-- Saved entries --
(* ===== verification/FrameFacts.v ===== *)
(** * Frames arrive as they were sent

    A snapshot or delta that is bound to a session is framed, written through
    any honest writer, read back from the stream and decoded to the same
    message, and the stream is left at the next frame. *)
From S2P Require Import Prelude GoText GoHash GoUrl GoJson Errors Canonical TextFacts JsonFacts.
From S2P Require Import Identifiers WireConfig GoStruct Messages RotationMessages MessageFacts.
From S2P Require Import Frames StructFacts.

(** ** Plain texts *)

Ltac byte_cases := let x := fresh in intros x; destruct x as [[] [] [] [] [] [] [] []]; vm_compute; congruence.

Lemma identifier_safe s : identifierPattern s = true -> all_bytes html_safe s = true.
Proof.
  destruct s as [|c r]; [done|]. unfold identifierPattern. intros H. bool_prop. simpl. apply andb_true_iff.
  assert (forall c, is_alnum c || one_of "._:-" c = true -> html_safe c = true) as Hb by byte_cases.
  split; [|by apply (all_bytes_mono _ _ r Hb)]. apply Hb, orb_true_iff. by left.
Qed.

Lemma ValidateIdentifier_inv s :
  ValidateIdentifier s = None -> all_bytes html_safe s = true /\ 0 < slen s <= 128.
Proof.
  unfold ValidateIdentifier, MaxIdentifierBytes. intros H. case_match; [done|]. bool_prop.
  split; [by apply identifier_safe|]. split; [|done]. destruct s; [done|]. rewrite slen_cons.
  pose proof (slen_nonneg s). lia.
Qed.

Lemma hash_safe s : hashPattern s = true -> all_bytes html_safe s = true /\ slen s = 71.
Proof.
  unfold hashPattern. destruct (strip_prefix "sha256:" s) as [h|] eqn:E; [|done]. intros H. bool_prop.
  apply strip_prefix_Some in E as ->. rewrite all_bytes_app, slen_app. split.
  - apply andb_true_iff. split; [done|]. eapply all_bytes_mono; [|done]. byte_cases.
  - change (slen "sha256:") with 7. lia.
Qed.

Lemma ids_ok_inv l : ids_ok l = true -> Forall (fun s => ValidateIdentifier s = None) l.
Proof.
  intros H. apply Forall_forall. intros s Hs. unfold ids_ok in H. rewrite forallb_forall in H.
  apply ok_None, H. by apply list_elem_of_In.
Qed.

Lemma request_safe s : validRequestID s = true -> all_bytes html_safe s = true /\ slen s <= 128.
Proof. unfold validRequestID, MaxIdentifierBytes. intros H. bool_prop. split; [by apply identifier_safe|done]. Qed.

Lemma allowed_safe t : allowed t = true -> all_bytes html_safe t = true /\ slen t <= 30.
Proof.
  unfold allowed. intros H. bool_prop.
  assert (Forall (fun t => all_bytes html_safe t && (slen t <=? 30) = true) allowedMessageTypes) as F
    by (by apply (bool_decide_unpack _)).
  rewrite Forall_forall in F. specialize (F t H). by bool_prop.
Qed.

(** ** A configuration document does not nest deeply *)

Definition scalar (v : json) : Prop := match v with JArray _ | JObject _ => False | _ => True end.
Lemma scalar_decoded v d d' : scalar v -> decoded d v -> d' <= MaxJSONDepth -> decoded d' v.
Proof. destruct v; simpl; intuition. Qed.

(** The values that the setters accept. *)
Definition route_shape (v : json) : Prop :=
  v = JNull \/ exists ms, v = JObject ms /\ Forall (fun m => scalar (snd m)) ms.
Definition member_shape (v : json) : Prop :=
  scalar v \/ exists vs, v = JArray vs /\ Forall route_shape vs.

Lemma fold_members_None {A} (set : A -> string * json -> option A) ms :
  fold_left (fun acc m => a ← acc; set a m) ms None = None.
Proof. by induction ms. Qed.
Lemma fold_members_Forall {A} (set : A -> string * json -> option A) (P : json -> Prop) a ms a' :
  (forall a m a', set a m = Some a' -> P (snd m)) ->
  fold_members set a ms = Some a' -> Forall (fun m => P (snd m)) ms.
Proof.
  intros Hset. unfold fold_members. revert a. induction ms as [|m ms IH]; intros a H; [constructor|].
  cbn [fold_left mbind option_bind] in H. destruct (set a m) as [a1|] eqn:E;
    [|by rewrite fold_members_None in H]. constructor; eauto.
Qed.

-- WORK ITEM --
Where the word "string" occurs in a line of the records, copy that line.

-- OUTPUT BELOW --
Lemma fold_members_None {A} (set : A -> string * json -> option A) ms :
Lemma fold_members_Forall {A} (set : A -> string * json -> option A) (P : json -> Prop) a ms a' :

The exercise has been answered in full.